You're just smoking a butt to punish me.


----------



## pineywoods (Mar 25, 2015)

You could come down to the N FL Gathering next month and use my Lang or BamaFan's Bubba heck we'll let you run em both at the same time


----------



## backyardsmokin (Mar 25, 2015)

I just did a few frustrating smokers (a few curse words helped), including one that took until 9p when dinner was supposed to be at 4p.  That convinced my wife to tell me to get a new smoker.


----------



## twistedhickory (Mar 25, 2015)

No!! I swear I am, no I mean I'm not! Ok,ok,I am, buy the lang,buyyyyy the lang! My wife told me if I buy a lang she would divorce me!!! Well...I'm not sure where she lives now??


----------



## grillmonkey (Mar 25, 2015)

Pineywoods said:


> You could come down to the N FL Gathering next month and use my Lang or BamaFan's Bubba heck we'll let you run em both at the same time


I believe, according to Webster's Dictionary, this is the definition of "rubbing salt in the wound."


----------



## grillmonkey (Mar 25, 2015)

BackyardSmokin said:


> I just did a few frustrating smokers (a few curse words helped), including one that took until 9p when dinner was supposed to be at 4p.  That convinced my wife to tell me to get a new smoker.

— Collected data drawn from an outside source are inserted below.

(** The row scan of [scanNamespace]. *)
Definition scanNamespace (ns : string) (r : ns_row) : NamespaceLifecycle :=
  {| nl_namespace := ns; nl_generation := r_generation r; nl_state := r_state r;
     nl_activated_at := r_activated_at r; nl_legacy := r_legacy r;
     nl_last_error := default "" (r_last_error r); nl_updated_at := r_updated_at r |}.

Definition scanSystem (y : sys_row) : SystemLifecycle :=
  {| sl_state := y_state y; sl_disabled_at := y_disabled_at y;
     sl_evidence := default "" (y_evidence y);
     sl_last_error := default "" (y_last_error y); sl_updated_at := y_updated_at y |}.

(** ** Statements *)

(** The result of an [INSERT ... ON CONFLICT DO UPDATE ... RETURNING]: the
    statement may raise, return no row, or return one. *)
Inductive sql_result (A : Type) := SqlRaise | SqlNoRow | SqlRow (a : A).
Arguments SqlRaise {A}.
Arguments SqlNoRow {A}.
Arguments SqlRow {A} a.

Definition sql_activate (now : Z) (ns : string) (l : ledger) : sql_result ns_row * ledger :=
  let write r := (SqlRow r, set_rows (<[ns := r]>) l) in
  match l_rows l !! ns with
  | None =>
      write {| r_generation := 1; r_state := StateActive; r_activated_at := now;
               r_legacy := bool_decide (y_disabled_at (l_sys l) = None);
               r_last_error := None; r_updated_at := now |}
  | Some r =>
      match r_state r with
      | StateDeleting => (SqlNoRow, l)
      | StateActive =>
          write {| r_generation := r_generation r; r_state := StateActive;
                   r_activated_at := r_activated_at r; r_legacy := r_legacy r;
                   r_last_error := r_last_error r; r_updated_at := r_updated_at r |}
      | StateDeleted =>
          (* bigint addition raises on overflow *)
          if (max_int64 <? r_generation r + 1)%Z then (SqlRaise, l)
          else write {| r_generation := r_generation r + 1; r_state := StateActive;
                        r_activated_at := now; r_legacy := false;
                        r_last_error := None; r_updated_at := now |}
      end
  end.

Definition sql_start_delete (now : Z) (ns : string) (l : ledger) : sql_result ns_row * ledger :=
  match l_rows l !! ns with
  | Some r =>
      if bool_decide (r_state r = StateActive ∨ r_state r = StateDeleting) then
        let r' := {| r_generation := r_generation r; r_state := StateDeleting;
                     r_activated_at := r_activated_at r; r_legacy := r_legacy r;
                     r_last_error := None; r_updated_at := now |} in
        (SqlRow r', set_rows (<[ns := r']>) l)
      else (SqlNoRow, l)
  | None => (SqlNoRow, l)
  end.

Now this is promising. What you're saying is I can cook late and cuss about my crappy smoker and she will insist I go down to Nahunta and pick up a Lang?


----------



## grillmonkey (Mar 25, 2015)

twistedhickory said:


> No!! I swear I am, no I mean I'm not! Ok,ok,I am, buy the lang,buyyyyy the lang! My wife told me if I buy a lang she would divorce me!!! Well...I'm not sure where she lives now??


Now don't get me wrong, I love smoked meat, but it doesn't compare to what my wife can do in the kitchen. My stomach won't let me risk losing her unless we get her cooking in the divorce settlement.


----------



## twistedhickory (Mar 25, 2015)

my wife is awesome in the kitchen as well! I'm with you buddy! I wouldn't trade her for nothing, but I swear a lang smoker is worth every dollar they charge and the LAST smoker you will ever need!!!!


----------



## pineywoods (Mar 25, 2015)

Grillmonkey said:


> I believe, according to Webster's Dictionary, this is the definition of "rubbing salt in the wound."


No I was just hoping you were going to come man the smokers


----------



## grillmonkey (Mar 26, 2015)

Pineywoods said:


> No I was just hoping you were going to come man the smokers


I don't know which is worse, salt in the wound or using my desire for a Lang to take advantage of me.


----------



## backyardsmokin (Mar 26, 2015)

You can go the high tech route and do a gofundme account towards the Lang.  Get people to donate to the cause of retiring the old smoker who has reach the end of the road.  This way you are buying the Lang with no money out of your pocket.  

Though the first smoke may have to be a cookout for all those that donated.


----------



## grillmonkey (Mar 26, 2015)

BackyardSmokin said:


> You can go the high tech route and do a gofundme account towards the Lang.  Get people to donate to the cause of retiring the old smoker who has reach the end of the road.  This way you are buying the Lang with no money out of your pocket.
> 
> Though the first smoke may have to be a cookout for all those that donated.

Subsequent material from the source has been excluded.